» **Exercise details**
Look through the records, and wherever the string "None" turns up, copy out that line.

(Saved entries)
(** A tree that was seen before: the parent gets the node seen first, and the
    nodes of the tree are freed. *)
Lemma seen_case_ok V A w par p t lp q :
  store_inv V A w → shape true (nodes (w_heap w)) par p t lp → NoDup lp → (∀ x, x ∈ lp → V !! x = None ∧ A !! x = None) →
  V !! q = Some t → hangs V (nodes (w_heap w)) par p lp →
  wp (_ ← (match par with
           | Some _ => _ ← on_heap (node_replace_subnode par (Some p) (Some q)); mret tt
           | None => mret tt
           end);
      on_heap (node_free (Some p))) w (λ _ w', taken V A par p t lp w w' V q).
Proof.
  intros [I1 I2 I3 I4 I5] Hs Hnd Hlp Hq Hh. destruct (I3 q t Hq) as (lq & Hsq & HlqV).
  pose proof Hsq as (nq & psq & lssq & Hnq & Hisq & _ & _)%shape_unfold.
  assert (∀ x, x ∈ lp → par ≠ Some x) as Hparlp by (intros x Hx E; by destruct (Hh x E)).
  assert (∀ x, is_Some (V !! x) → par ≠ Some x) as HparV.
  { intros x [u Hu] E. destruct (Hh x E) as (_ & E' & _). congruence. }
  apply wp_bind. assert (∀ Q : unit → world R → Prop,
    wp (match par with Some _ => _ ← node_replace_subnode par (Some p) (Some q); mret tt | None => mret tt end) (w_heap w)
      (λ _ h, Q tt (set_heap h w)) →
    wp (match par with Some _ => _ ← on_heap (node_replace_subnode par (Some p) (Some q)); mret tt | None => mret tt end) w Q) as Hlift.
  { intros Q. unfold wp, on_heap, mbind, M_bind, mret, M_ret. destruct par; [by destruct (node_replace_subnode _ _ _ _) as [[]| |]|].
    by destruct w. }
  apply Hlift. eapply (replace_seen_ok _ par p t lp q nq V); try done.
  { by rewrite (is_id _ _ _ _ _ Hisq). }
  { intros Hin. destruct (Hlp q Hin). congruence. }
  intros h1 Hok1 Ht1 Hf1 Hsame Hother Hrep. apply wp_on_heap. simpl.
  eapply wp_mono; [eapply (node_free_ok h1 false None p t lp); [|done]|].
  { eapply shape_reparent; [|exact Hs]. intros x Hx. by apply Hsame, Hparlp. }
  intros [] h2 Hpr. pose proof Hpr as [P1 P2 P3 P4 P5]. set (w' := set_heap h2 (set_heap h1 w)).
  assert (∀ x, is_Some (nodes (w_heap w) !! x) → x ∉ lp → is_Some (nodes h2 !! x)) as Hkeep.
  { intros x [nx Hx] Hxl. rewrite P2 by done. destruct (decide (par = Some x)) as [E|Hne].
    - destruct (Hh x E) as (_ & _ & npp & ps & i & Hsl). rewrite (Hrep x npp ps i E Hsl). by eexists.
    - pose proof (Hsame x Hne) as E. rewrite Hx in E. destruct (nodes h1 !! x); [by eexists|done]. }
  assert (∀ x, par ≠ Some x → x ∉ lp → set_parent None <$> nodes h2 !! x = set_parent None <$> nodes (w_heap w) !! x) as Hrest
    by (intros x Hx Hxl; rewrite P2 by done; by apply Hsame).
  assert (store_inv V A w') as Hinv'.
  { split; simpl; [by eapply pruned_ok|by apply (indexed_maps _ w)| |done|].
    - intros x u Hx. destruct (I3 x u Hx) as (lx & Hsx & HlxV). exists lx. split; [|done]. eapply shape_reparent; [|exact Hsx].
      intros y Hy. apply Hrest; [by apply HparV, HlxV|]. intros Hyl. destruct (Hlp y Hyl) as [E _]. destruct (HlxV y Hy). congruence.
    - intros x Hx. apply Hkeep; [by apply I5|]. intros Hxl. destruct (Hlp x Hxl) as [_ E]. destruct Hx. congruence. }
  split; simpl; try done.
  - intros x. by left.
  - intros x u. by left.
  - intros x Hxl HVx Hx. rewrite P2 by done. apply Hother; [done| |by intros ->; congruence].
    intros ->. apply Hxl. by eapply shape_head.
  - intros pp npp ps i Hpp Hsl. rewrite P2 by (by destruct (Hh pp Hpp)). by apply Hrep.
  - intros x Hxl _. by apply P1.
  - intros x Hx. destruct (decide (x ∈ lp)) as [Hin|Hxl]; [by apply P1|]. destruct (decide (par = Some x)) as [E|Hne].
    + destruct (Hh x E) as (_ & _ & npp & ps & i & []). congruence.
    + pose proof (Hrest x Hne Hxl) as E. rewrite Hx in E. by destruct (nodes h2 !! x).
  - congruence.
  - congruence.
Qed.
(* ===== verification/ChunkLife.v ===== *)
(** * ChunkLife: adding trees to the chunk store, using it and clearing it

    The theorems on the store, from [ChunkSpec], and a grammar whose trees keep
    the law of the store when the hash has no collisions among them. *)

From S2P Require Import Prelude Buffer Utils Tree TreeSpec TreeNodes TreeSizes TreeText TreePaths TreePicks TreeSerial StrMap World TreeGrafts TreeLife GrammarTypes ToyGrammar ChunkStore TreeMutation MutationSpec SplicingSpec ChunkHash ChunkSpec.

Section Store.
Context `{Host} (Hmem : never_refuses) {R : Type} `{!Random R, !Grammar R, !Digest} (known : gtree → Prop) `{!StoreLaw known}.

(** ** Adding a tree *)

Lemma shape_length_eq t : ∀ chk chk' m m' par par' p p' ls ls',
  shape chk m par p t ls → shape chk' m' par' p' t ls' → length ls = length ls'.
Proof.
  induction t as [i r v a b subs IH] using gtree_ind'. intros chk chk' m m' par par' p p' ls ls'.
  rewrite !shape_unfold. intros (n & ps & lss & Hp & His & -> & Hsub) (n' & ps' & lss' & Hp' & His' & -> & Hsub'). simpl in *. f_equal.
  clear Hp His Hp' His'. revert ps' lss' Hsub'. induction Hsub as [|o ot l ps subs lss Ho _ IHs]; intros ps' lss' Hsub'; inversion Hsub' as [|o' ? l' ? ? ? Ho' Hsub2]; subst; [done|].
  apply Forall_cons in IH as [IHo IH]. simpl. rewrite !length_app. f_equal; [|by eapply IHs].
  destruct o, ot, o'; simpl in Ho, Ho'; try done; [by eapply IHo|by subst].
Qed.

» **Output**
  store_inv V A w → shape true (nodes (w_heap w)) par p t lp → NoDup lp → (∀ x, x ∈ lp → V !! x = None ∧ A !! x = None) →
           | None => mret tt
    wp (match par with Some _ => _ ← node_replace_subnode par (Some p) (Some q); mret tt | None => mret tt end) (w_heap w)
    wp (match par with Some _ => _ ← on_heap (node_replace_subnode par (Some p) (Some q)); mret tt | None => mret tt end) w Q) as Hlift.
  eapply wp_mono; [eapply (node_free_ok h1 false None p t lp); [|done]|].
  assert (∀ x, par ≠ Some x → x ∉ lp → set_parent None <$> nodes h2 !! x = set_parent None <$> nodes (w_heap w) !! x) as Hrest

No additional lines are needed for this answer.